→ **Extracted data**
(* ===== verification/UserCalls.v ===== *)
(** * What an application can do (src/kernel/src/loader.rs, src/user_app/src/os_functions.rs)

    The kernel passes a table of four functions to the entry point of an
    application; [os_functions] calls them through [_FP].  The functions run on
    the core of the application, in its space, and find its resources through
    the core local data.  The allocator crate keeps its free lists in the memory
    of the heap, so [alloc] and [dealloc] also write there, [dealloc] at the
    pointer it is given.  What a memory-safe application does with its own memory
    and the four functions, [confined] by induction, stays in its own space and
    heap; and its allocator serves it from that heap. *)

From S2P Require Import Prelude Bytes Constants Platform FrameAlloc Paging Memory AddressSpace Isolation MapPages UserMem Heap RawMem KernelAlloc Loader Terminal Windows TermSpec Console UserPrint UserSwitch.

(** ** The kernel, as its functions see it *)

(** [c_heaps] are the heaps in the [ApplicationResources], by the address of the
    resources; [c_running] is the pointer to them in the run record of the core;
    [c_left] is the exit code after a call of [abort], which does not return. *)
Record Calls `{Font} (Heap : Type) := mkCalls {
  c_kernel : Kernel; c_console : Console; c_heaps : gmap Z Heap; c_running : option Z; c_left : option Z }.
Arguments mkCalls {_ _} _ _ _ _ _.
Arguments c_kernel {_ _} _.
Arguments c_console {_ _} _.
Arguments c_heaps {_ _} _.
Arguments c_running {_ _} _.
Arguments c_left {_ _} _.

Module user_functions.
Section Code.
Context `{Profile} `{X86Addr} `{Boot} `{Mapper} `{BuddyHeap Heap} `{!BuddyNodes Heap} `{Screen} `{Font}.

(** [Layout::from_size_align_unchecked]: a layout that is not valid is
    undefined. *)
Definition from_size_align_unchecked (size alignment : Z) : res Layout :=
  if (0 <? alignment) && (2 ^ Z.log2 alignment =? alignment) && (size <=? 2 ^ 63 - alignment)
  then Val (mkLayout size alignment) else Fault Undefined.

---

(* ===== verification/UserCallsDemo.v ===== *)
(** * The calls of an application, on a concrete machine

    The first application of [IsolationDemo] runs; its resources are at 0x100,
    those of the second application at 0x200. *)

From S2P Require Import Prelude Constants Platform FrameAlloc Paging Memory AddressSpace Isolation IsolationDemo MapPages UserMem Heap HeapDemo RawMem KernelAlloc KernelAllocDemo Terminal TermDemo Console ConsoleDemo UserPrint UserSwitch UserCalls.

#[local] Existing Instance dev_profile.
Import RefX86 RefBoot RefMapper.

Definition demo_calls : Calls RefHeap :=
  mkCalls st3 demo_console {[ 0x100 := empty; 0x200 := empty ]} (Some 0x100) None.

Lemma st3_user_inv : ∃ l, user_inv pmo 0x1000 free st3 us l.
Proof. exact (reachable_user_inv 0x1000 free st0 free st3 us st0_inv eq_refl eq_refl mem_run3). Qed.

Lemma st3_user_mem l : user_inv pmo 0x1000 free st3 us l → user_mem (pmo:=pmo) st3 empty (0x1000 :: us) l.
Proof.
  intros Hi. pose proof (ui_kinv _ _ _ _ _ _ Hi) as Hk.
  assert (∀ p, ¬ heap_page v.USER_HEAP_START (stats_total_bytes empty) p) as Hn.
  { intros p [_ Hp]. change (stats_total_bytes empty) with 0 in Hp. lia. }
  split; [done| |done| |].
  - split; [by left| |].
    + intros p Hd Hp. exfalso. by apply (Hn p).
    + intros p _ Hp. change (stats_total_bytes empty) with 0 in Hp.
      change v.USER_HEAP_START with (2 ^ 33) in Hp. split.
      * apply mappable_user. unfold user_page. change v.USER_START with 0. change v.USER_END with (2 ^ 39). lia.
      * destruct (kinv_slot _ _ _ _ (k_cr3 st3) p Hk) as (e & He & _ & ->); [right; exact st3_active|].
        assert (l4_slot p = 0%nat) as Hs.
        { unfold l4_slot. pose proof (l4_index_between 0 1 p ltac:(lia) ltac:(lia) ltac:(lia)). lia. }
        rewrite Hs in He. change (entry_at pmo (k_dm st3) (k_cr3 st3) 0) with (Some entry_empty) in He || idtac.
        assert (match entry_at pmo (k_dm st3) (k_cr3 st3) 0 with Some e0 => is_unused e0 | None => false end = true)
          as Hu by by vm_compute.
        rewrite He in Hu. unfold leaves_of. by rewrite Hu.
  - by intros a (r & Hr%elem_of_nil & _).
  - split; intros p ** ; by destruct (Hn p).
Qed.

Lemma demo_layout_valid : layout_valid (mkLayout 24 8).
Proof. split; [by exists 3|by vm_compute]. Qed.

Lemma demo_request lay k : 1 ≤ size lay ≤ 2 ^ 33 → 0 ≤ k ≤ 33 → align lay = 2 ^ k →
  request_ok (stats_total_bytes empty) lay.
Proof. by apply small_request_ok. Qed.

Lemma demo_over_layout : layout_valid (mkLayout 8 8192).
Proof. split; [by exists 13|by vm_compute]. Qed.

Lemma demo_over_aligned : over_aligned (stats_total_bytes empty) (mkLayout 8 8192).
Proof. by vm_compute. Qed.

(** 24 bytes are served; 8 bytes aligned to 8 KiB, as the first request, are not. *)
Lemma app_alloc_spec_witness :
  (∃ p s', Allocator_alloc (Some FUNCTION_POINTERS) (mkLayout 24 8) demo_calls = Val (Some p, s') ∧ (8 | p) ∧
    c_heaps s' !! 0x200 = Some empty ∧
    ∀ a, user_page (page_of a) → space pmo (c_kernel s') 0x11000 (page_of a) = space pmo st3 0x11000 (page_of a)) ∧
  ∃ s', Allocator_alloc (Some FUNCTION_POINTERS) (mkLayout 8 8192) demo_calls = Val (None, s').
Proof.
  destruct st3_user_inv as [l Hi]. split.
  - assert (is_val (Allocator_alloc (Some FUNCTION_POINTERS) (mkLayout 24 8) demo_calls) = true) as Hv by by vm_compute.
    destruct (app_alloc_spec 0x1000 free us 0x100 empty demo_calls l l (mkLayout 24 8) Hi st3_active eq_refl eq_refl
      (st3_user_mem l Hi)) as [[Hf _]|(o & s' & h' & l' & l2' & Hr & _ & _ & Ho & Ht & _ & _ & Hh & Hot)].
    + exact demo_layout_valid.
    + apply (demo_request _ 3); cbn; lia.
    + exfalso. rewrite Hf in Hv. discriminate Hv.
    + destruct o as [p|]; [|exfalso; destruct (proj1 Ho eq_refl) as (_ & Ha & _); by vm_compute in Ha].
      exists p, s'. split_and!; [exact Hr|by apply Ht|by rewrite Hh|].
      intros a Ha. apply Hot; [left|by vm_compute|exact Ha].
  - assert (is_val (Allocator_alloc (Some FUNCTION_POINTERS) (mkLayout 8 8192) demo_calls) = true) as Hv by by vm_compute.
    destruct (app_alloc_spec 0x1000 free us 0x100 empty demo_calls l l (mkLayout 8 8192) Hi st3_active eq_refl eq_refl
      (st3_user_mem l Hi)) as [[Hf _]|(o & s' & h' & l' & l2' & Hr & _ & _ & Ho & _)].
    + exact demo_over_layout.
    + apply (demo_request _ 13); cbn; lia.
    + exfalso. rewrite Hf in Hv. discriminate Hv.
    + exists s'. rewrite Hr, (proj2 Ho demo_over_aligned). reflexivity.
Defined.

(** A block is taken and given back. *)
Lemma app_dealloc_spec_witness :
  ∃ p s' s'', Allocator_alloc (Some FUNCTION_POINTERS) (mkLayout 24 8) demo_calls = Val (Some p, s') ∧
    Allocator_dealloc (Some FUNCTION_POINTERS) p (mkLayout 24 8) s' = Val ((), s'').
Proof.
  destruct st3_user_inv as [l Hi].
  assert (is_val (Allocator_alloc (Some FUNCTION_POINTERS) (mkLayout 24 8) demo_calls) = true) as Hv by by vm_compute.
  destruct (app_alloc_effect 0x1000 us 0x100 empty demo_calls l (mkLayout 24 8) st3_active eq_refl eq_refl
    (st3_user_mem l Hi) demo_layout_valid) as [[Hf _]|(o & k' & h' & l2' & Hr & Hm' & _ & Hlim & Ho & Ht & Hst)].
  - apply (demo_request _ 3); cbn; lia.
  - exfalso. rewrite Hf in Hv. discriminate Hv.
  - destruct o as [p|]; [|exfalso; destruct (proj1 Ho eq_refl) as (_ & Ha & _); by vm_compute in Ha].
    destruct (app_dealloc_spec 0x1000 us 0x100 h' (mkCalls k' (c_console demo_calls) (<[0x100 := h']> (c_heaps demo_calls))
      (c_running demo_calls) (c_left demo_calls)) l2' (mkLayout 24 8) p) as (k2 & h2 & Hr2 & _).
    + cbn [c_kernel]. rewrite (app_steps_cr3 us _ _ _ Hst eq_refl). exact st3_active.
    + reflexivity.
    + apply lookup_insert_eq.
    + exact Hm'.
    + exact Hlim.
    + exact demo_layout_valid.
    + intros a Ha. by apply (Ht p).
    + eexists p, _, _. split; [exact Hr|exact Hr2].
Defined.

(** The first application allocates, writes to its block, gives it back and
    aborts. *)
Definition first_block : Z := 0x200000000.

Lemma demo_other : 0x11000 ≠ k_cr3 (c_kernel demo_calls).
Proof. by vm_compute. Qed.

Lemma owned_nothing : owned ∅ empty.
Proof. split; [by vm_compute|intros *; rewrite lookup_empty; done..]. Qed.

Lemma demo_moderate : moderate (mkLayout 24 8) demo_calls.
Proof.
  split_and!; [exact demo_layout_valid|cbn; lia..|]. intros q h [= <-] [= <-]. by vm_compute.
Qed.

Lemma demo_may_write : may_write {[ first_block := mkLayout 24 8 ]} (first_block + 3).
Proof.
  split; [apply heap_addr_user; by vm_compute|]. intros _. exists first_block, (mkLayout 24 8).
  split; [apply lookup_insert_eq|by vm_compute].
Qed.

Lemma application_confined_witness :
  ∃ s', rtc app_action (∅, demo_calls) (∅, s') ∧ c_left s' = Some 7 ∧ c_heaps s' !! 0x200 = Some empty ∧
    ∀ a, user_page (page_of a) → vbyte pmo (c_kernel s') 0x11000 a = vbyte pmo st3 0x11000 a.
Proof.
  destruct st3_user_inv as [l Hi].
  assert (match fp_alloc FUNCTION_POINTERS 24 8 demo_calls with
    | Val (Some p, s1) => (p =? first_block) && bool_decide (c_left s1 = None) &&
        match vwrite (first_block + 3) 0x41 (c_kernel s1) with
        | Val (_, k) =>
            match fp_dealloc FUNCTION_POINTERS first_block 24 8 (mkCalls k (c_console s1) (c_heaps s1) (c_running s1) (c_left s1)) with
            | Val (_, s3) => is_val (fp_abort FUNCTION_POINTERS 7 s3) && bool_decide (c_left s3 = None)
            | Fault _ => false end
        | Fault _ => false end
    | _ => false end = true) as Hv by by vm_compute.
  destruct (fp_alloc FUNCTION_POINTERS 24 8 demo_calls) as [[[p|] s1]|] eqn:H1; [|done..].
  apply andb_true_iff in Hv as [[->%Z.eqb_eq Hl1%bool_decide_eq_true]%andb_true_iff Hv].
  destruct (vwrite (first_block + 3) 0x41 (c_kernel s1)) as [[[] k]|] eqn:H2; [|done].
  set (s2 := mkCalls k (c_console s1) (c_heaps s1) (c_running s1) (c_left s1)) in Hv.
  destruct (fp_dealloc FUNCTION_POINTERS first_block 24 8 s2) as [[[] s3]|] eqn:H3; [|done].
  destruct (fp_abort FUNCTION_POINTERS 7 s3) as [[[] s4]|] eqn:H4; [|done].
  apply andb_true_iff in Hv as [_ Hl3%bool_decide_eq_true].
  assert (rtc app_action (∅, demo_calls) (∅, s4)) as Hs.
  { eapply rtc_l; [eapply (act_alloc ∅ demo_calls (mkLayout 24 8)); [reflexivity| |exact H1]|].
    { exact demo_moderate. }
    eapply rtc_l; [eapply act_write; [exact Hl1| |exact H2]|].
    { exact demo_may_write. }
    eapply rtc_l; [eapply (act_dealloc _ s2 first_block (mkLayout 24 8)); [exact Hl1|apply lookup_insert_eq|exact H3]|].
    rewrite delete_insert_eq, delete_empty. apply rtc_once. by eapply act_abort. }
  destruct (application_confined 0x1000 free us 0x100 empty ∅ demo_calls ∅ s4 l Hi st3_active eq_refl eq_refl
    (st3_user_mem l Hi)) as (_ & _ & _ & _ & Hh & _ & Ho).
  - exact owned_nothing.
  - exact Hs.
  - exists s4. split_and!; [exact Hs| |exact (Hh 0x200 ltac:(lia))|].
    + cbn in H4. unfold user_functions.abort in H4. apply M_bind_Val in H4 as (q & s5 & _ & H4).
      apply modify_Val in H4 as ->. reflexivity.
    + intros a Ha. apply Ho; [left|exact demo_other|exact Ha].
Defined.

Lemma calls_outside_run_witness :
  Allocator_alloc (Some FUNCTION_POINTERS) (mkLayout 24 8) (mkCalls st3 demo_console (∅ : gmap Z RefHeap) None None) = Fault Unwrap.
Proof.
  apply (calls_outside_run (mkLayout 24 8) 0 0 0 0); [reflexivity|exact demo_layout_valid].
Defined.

* * *

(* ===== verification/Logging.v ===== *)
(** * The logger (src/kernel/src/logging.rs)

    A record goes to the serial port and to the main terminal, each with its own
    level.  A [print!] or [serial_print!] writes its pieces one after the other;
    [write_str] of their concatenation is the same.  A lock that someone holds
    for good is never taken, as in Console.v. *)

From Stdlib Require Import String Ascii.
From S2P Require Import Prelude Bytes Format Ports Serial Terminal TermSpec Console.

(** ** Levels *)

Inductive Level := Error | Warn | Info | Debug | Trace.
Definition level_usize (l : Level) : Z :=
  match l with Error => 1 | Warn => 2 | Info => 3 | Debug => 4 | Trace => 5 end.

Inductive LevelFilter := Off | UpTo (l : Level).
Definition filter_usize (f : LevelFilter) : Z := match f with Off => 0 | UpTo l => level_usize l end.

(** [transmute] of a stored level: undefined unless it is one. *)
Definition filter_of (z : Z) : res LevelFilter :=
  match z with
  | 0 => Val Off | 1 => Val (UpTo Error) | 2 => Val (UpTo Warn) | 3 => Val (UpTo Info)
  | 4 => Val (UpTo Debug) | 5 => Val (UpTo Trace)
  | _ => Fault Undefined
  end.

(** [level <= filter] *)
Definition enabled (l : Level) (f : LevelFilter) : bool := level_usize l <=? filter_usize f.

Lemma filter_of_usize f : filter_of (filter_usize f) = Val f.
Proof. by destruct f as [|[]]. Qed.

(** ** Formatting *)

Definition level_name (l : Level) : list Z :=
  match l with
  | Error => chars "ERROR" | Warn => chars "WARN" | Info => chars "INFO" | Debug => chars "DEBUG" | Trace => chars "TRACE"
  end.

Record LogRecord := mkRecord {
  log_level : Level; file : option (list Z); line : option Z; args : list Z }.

→ **What needs to be done**
Reproduce word for word the material above, beginning with the line that contains "(* ===== verification/UserCalls.v ===== *)" and ending with the line that contains "and the four".

→ **Solution below**
(* ===== verification/UserCalls.v ===== *)
(** * What an application can do (src/kernel/src/loader.rs, src/user_app/src/os_functions.rs)

    The kernel passes a table of four functions to the entry point of an
    application; [os_functions] calls them through [_FP].  The functions run on
    the core of the application, in its space, and find its resources through
    the core local data.  The allocator crate keeps its free lists in the memory
    of the heap, so [alloc] and [dealloc] also write there, [dealloc] at the
    pointer it is given.  What a memory-safe application does with its own memory
    and the four functions, [confined] by induction, stays in its own space and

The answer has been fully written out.